**TASK:**
In the records below, find each line with "replace" and copy it.

**SUPPLIED DATA:**
[Start of section]

(* ===== verification/Load.v ===== *)
(** * Generating databases and load

    Model of src/cmd/replicate-test/populate.go and load.go: filling tables in transactions, and workers that write and read while their counters are reported.
    SQLite answers as an environment; random choices, rates and times are arguments. *)

From Stdlib Require Import ZArith Lia Ascii String.
From stdpp Require Import base numbers list strings relations.
From S2P Require Import Prelude.
Local Open Scope Z_scope.

(** ** Filling a table *)

(** Failures of [Begin], [Prepare] and [Commit] of the batch that begins at a row, of the insertion of a row, and the context after a batch. *)
Record pop_env := mkPopEnv { pe_begin : Z -> option error; pe_prepare : Z -> option error; pe_insert : Z -> option error; pe_commit : Z -> option error; pe_ctx : Z -> option error }.

(** The rows of a batch, named by the batch and the row, until one fails. *)
Fixpoint insert_rows (e : pop_env) (i : Z) (js : list Z) (rows : list (Z * Z)) : result (list (Z * Z)) :=
  match js with
  | [] => Ok rows
  | j :: js => match pe_insert e j with Some err => Err (EWrap "insert row" err) | None => insert_rows e i js (rows ++ [(i, j)])%list end
  end.
(** One transaction: the rows after it, and its error; a failure rolls it back. *)
Definition populate_batch (e : pop_env) (rowCount BatchSize i : Z) (rows : list (Z * Z)) : list (Z * Z) * option error :=
  match pe_begin e i with
  | Some err => (rows, Some (EWrap "begin transaction" err))
  | None =>
      match pe_prepare e i with
      | Some err => (rows, Some (EWrap "prepare statement" err))
      | None =>
          let batchEnd := if rowCount <? i + BatchSize then rowCount else i + BatchSize in
          match insert_rows e i (seqZ i (batchEnd - i)) rows with
          | Ok rows' => match pe_commit e i with
                        | Some err => (rows, Some (EWrap "commit transaction" err))
                        | None => (rows', pe_ctx e i)
                        end
          | Err err => (rows, Some err)
          | Panic m => (rows, None)
          end
      end
  end.
Fixpoint populate_loop (fuel : nat) (e : pop_env) (rowCount BatchSize i : Z) (rows : list (Z * Z)) : list (Z * Z) * result () :=
  match fuel with
  | O => (rows, Panic "out of fuel")
  | S fuel =>
      if i <? rowCount then
        match populate_batch e rowCount BatchSize i rows with
        | (rows, Some err) => (rows, Err err)
        | (rows, None) => populate_loop fuel e rowCount BatchSize (i + BatchSize) rows
        end
      else (rows, Ok ())
  end.
Definition populateTable (fuel : nat) (e : pop_env) (rowCount BatchSize : Z) : list (Z * Z) * result () := populate_loop fuel e rowCount BatchSize 0 [].

(** The rows of each table; Go panics when it divides by zero. *)
Definition rows_per_table (targetBytes RowSize TableCount : Z) : result Z :=
  if RowSize =? 0 then Panic "integer divide by zero" else
  let totalRows := Z.quot targetBytes RowSize in
  if TableCount =? 0 then Panic "integer divide by zero" else
  let rowsPerTable := Z.quot totalRows TableCount in Ok (if rowsPerTable =? 0 then 1 else rowsPerTable).

Lemma insert_rows_spec e i js rows : match insert_rows e i js rows with Ok rows' => rows' = (rows ++ ((fun j => (i, j)) <$> js))%list | Err _ => True | Panic _ => False end.
Proof.
  revert rows. induction js as [|j js IH]; intros rows; cbn [insert_rows fmap list_fmap]; [by rewrite app_nil_r|].
  destruct (pe_insert e j); [done|]. specialize (IH (rows ++ [(i, j)])%list). destruct (insert_rows _ _ _ _); try done. by rewrite IH, <- app_assoc.
Qed.
Lemma batch_rows e rowCount BatchSize i rows rows' err : 0 <= i < rowCount -> 0 < BatchSize -> populate_batch e rowCount BatchSize i rows = (rows', err) ->
  (rows' = rows /\ is_Some err) \/ rows' = (rows ++ ((fun j => (i, j)) <$> seqZ i (Z.min rowCount (i + BatchSize) - i)))%list.
Proof.
  intros Hi Hb. unfold populate_batch. destruct (pe_begin e i); [intros [= <- <-]; left; eauto|]. destruct (pe_prepare e i); [intros [= <- <-]; left; eauto|].
  replace (if rowCount <? i + BatchSize then rowCount else i + BatchSize) with (Z.min rowCount (i + BatchSize)) by (destruct (Z.ltb_spec rowCount (i + BatchSize)); lia).
  pose proof (insert_rows_spec e i (seqZ i (Z.min rowCount (i + BatchSize) - i)) rows) as H. destruct (insert_rows _ _ _ _) as [rows1|err1|]; [|intros [= <- <-]; left; eauto|done].
  destruct (pe_commit e i); intros [= <- <-]; [left; eauto|by right].
Qed.
Lemma populate_loop_rows fuel e rowCount BatchSize i rows : 0 < BatchSize -> 0 <= i -> (Z.to_nat (rowCount - i) < fuel)%nat -> rows.*2 = seqZ 0 (Z.min i rowCount) ->
  exists n, (populate_loop fuel e rowCount BatchSize i rows).1.*2 = seqZ 0 n /\ 0 <= n <= Z.max 0 rowCount /\
    match (populate_loop fuel e rowCount BatchSize i rows).2 with Ok _ => n = Z.max 0 rowCount | Err _ => True | Panic _ => False end.
Proof.
  intros Hb. revert i rows. induction fuel as [|fuel IH]; intros i rows Hi Hf Hr; [lia|]. cbn [populate_loop].
  destruct (Z.ltb_spec i rowCount) as [Hlt|Hge].
  - destruct (populate_batch e rowCount BatchSize i rows) as [rows' err] eqn:E. rewrite Z.min_l in Hr by lia.
    destruct (batch_rows _ _ _ _ _ _ _ (conj Hi Hlt) Hb E) as [[-> [err' ->]]| ->]; [exists i; split_and!; [done|lia|lia|done]|].
    assert (Hr' : (rows ++ ((fun j => (i, j)) <$> seqZ i (Z.min rowCount (i + BatchSize) - i))).*2 = seqZ 0 (Z.min (i + BatchSize) rowCount)).
    { rewrite fmap_app, Hr, <- list_fmap_compose. cbn. rewrite list_fmap_id. replace (seqZ i) with (seqZ (0 + i)) by done. rewrite <- seqZ_app by lia. f_equal. lia. }
    destruct err as [err|]; [exists (Z.min (i + BatchSize) rowCount); split_and!; [done|lia|lia|done]|].
    apply IH; [lia|lia|done].
  - exists (Z.max 0 rowCount). cbn. split_and!; [|lia|lia|done]. rewrite Hr. destruct (decide (0 <= rowCount)); [f_equal; lia|].
    by rewrite !seqZ_nil by lia.
Qed.

(** Filling a table ends, with as many turns as there are rows; every committed row is one of the first rows, without gaps or repetitions, and without an
    error the table has as many rows as were asked for. *)
Theorem populateTable_exact e rowCount BatchSize fuel : 0 < BatchSize -> (Z.to_nat rowCount < fuel)%nat ->
  exists n, (populateTable fuel e rowCount BatchSize).1.*2 = seqZ 0 n /\ 0 <= n <= Z.max 0 rowCount /\
    match (populateTable fuel e rowCount BatchSize).2 with Ok _ => n = Z.max 0 rowCount | Err _ => True | Panic _ => False end.
Proof.
  intros Hb Hf. apply populate_loop_rows; [done|lia|by rewrite Z.sub_0_r|]. cbn. by rewrite seqZ_nil by lia.
Qed.

(** ** Load *)

(** The time between two operations of a worker. *)
Definition worker_interval (WriteRate Workers : Z) : result Z :=
  if Workers =? 0 then Panic "integer divide by zero" else
  let n := Z.quot WriteRate Workers in
  if n =? 0 then Panic "integer divide by zero" else
  let interval := Z.quot Second n in
  if interval <=? 0 then Panic "non-positive interval for NewTicker" else Ok interval.
(** The pattern burst: three seconds of ten. *)
Definition burst_fires (elapsed_seconds : Z) : bool := Z.rem elapsed_seconds 10 <? 3.

(** What workers have done, and the counters; a report that has read them resets them afterwards. *)
Record LoadStats := mkStats { ls_writes : Z; ls_reads : Z; ls_errors : Z }.
(** A report: it has loaded the writes, and the reads; it has loaded all and logged them; it has stored zero for the writes. *)
Inductive reporter := RIdle | RWrites (writes : Z) | RReads (writes reads : Z) | RLoaded (writes reads : Z) | RStoredWrites (reads : Z).
Record load := mkLoad { ld_stats : LoadStats; ld_reporter : reporter; ld_reports : list (Z * Z * Z); ld_done_writes : Z; ld_done_reads : Z; ld_failed : Z }.
Inductive load_step : load -> load -> Prop :=
  | Ld_write s rp l w r f : load_step (mkLoad s rp l w r f) (mkLoad (mkStats (ls_writes s + 1) (ls_reads s) (ls_errors s)) rp l (w + 1) r f)
  | Ld_read s rp l w r f : load_step (mkLoad s rp l w r f) (mkLoad (mkStats (ls_writes s) (ls_reads s + 1) (ls_errors s)) rp l w (r + 1) f)
  | Ld_fail s rp l w r f : load_step (mkLoad s rp l w r f) (mkLoad (mkStats (ls_writes s) (ls_reads s) (ls_errors s + 1)) rp l w r (f + 1))
  | Ld_load_writes s l w r f : load_step (mkLoad s RIdle l w r f) (mkLoad s (RWrites (ls_writes s)) l w r f)
  | Ld_load_reads s l w r f a : load_step (mkLoad s (RWrites a) l w r f) (mkLoad s (RReads a (ls_reads s)) l w r f)
  | Ld_report s l w r f a b : load_step (mkLoad s (RReads a b) l w r f) (mkLoad s (RLoaded a b) (l ++ [(a, b, ls_errors s)]) w r f)
  | Ld_store_writes s l w r f a b : load_step (mkLoad s (RLoaded a b) l w r f) (mkLoad (mkStats 0 (ls_reads s) (ls_errors s)) (RStoredWrites b) l w r f)
  | Ld_store_reads s l w r f b : load_step (mkLoad s (RStoredWrites b) l w r f) (mkLoad (mkStats (ls_writes s) 0 (ls_errors s)) RIdle l w r f).
Definition load_start : load := mkLoad (mkStats 0 0 0) RIdle [] 0 0 0.
Definition finalReport (s : load) : Z * Z * Z := (ls_writes (ld_stats s), ls_reads (ld_stats s), ls_errors (ld_stats s)).

Definition sum (l : list Z) : Z := foldr Z.add 0 l.
Lemma sum_snoc l x : sum (l ++ [x]) = sum l + x.
Proof. induction l as [|y l IH]; cbn [app sum foldr] in *; [lia|]. unfold sum in IH. lia. Qed.
(** What is counted: reports, and what the counters have that no report has. *)
Record load_inv (s : load) : Prop := {
  li_errors : ls_errors (ld_stats s) = ld_failed s;
  li_writes : sum ((fun x => x.1.1) <$> ld_reports s) + ls_writes (ld_stats s) <= ld_done_writes s + match ld_reporter s with RLoaded w _ => w | _ => 0 end;
  li_reads : sum ((fun x => x.1.2) <$> ld_reports s) + ls_reads (ld_stats s) <= ld_done_reads s + match ld_reporter s with RLoaded _ r | RStoredWrites r => r | _ => 0 end;
  li_loaded : match ld_reporter s with
              | RLoaded w r | RReads w r => w <= ls_writes (ld_stats s) /\ r <= ls_reads (ld_stats s)
              | RWrites w => w <= ls_writes (ld_stats s)
              | RStoredWrites r => r <= ls_reads (ld_stats s)
              | RIdle => True
              end;
  li_nonneg : 0 <= ls_writes (ld_stats s) /\ 0 <= ls_reads (ld_stats s)
}.
Ltac load_simpl := cbn [ld_stats ld_reporter ld_reports ld_done_writes ld_done_reads ld_failed ls_writes ls_reads ls_errors fst snd] in *.
Lemma load_step_inv s s' : load_step s s' -> load_inv s -> load_inv s'.
Proof.
  intros H [H1 H2 H3 H4 H5]. destruct H; destruct s as [sw sr se]; split; load_simpl; rewrite ?fmap_app, ?fmap_cons, ?fmap_nil, ?sum_snoc; load_simpl;
    try destruct rp; lia.
Qed.
(** In every interleaving of workers and reports, errors are counted exactly, and the reports together with what is counted after them never
    exceed the operations that were done. *)
Theorem load_counts s : rtc load_step load_start s -> ld_reporter s = RIdle ->
  (finalReport s).2 = ld_failed s /\
  sum ((fun x => x.1.1) <$> ld_reports s) + (finalReport s).1.1 <= ld_done_writes s /\ sum ((fun x => x.1.2) <$> ld_reports s) + (finalReport s).1.2 <= ld_done_reads s.
Proof.
  intros Hr Hi. assert (I : load_inv s).
  { assert (I0 : load_inv load_start) by (split; cbn; lia). clear Hi. revert I0. induction Hr as [|x y z Hs _ IH]; eauto using load_step_inv. }
  destruct I as [H1 H2 H3 _ _]. rewrite Hi in H2, H3. cbn. split_and!; [done|lia|lia].
Qed.

(** *** Findings *)

(** The final report calls totals what was counted since the last report. *)
Example totals_since_last_report : exists s, rtc load_step load_start s /\ ld_done_writes s = 1 /\ (finalReport s).1.1 = 0.
Proof.
  eexists. split; [|split; [|]].
  { eapply rtc_l; [apply Ld_write|]. eapply rtc_l; [apply Ld_load_writes|]. eapply rtc_l; [apply Ld_load_reads|]. eapply rtc_l; [apply Ld_report|]. eapply rtc_l; [apply Ld_store_writes|]. eapply rtc_l; [apply Ld_store_reads|]. apply rtc_refl. }
  all: done.
Qed.
(** A write between the reading of a counter and its reset is in no report. *)
Example write_never_counted : exists s, rtc load_step load_start s /\ ld_reporter s = RIdle /\ ld_done_writes s = 1 /\ (finalReport s).1.1 + sum ((fun x => x.1.1) <$> ld_reports s) = 0.
Proof.
  eexists. split; [|split; [|split]].
  { eapply rtc_l; [apply Ld_load_writes|]. eapply rtc_l; [apply Ld_load_reads|]. eapply rtc_l; [apply Ld_report|]. eapply rtc_l; [apply Ld_write|]. eapply rtc_l; [apply Ld_store_writes|]. eapply rtc_l; [apply Ld_store_reads|]. apply rtc_refl. }
  all: done.
Qed.
(** Fewer writes per second than workers is a division by zero in each worker. *)
Theorem more_workers_than_writes WriteRate Workers : 0 <= WriteRate < Workers -> worker_interval WriteRate Workers = Panic "integer divide by zero".
Proof. intros H. unfold worker_interval. destruct (Z.eqb_spec Workers 0); [done|]. by rewrite Z.quot_small. Qed.
(** A batch size of zero makes empty transactions for ever. *)
Theorem empty_batches fuel rowCount : 0 < rowCount ->
  populateTable fuel (mkPopEnv (fun _ => None) (fun _ => None) (fun _ => None) (fun _ => None) (fun _ => None)) rowCount 0 = ([], Panic "out of fuel").
Proof.
  intros H. unfold populateTable. induction fuel as [|fuel IH]; [done|]. cbn [populate_loop]. destruct (Z.ltb_spec 0 rowCount); [|lia].
  unfold populate_batch. cbn [pe_begin pe_prepare pe_commit pe_ctx]. change (0 + 0) with 0. destruct (Z.ltb_spec rowCount 0); [lia|]. exact IH.
Qed.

[End of section]

**EXERCISE RESULT:**
  replace (if rowCount <? i + BatchSize then rowCount else i + BatchSize) with (Z.min rowCount (i + BatchSize)) by (destruct (Z.ltb_spec rowCount (i + BatchSize)); lia).
    { rewrite fmap_app, Hr, <- list_fmap_compose. cbn. rewrite list_fmap_id. replace (seqZ i) with (seqZ (0 + i)) by done. rewrite <- seqZ_app by lia. f_equal. lia. }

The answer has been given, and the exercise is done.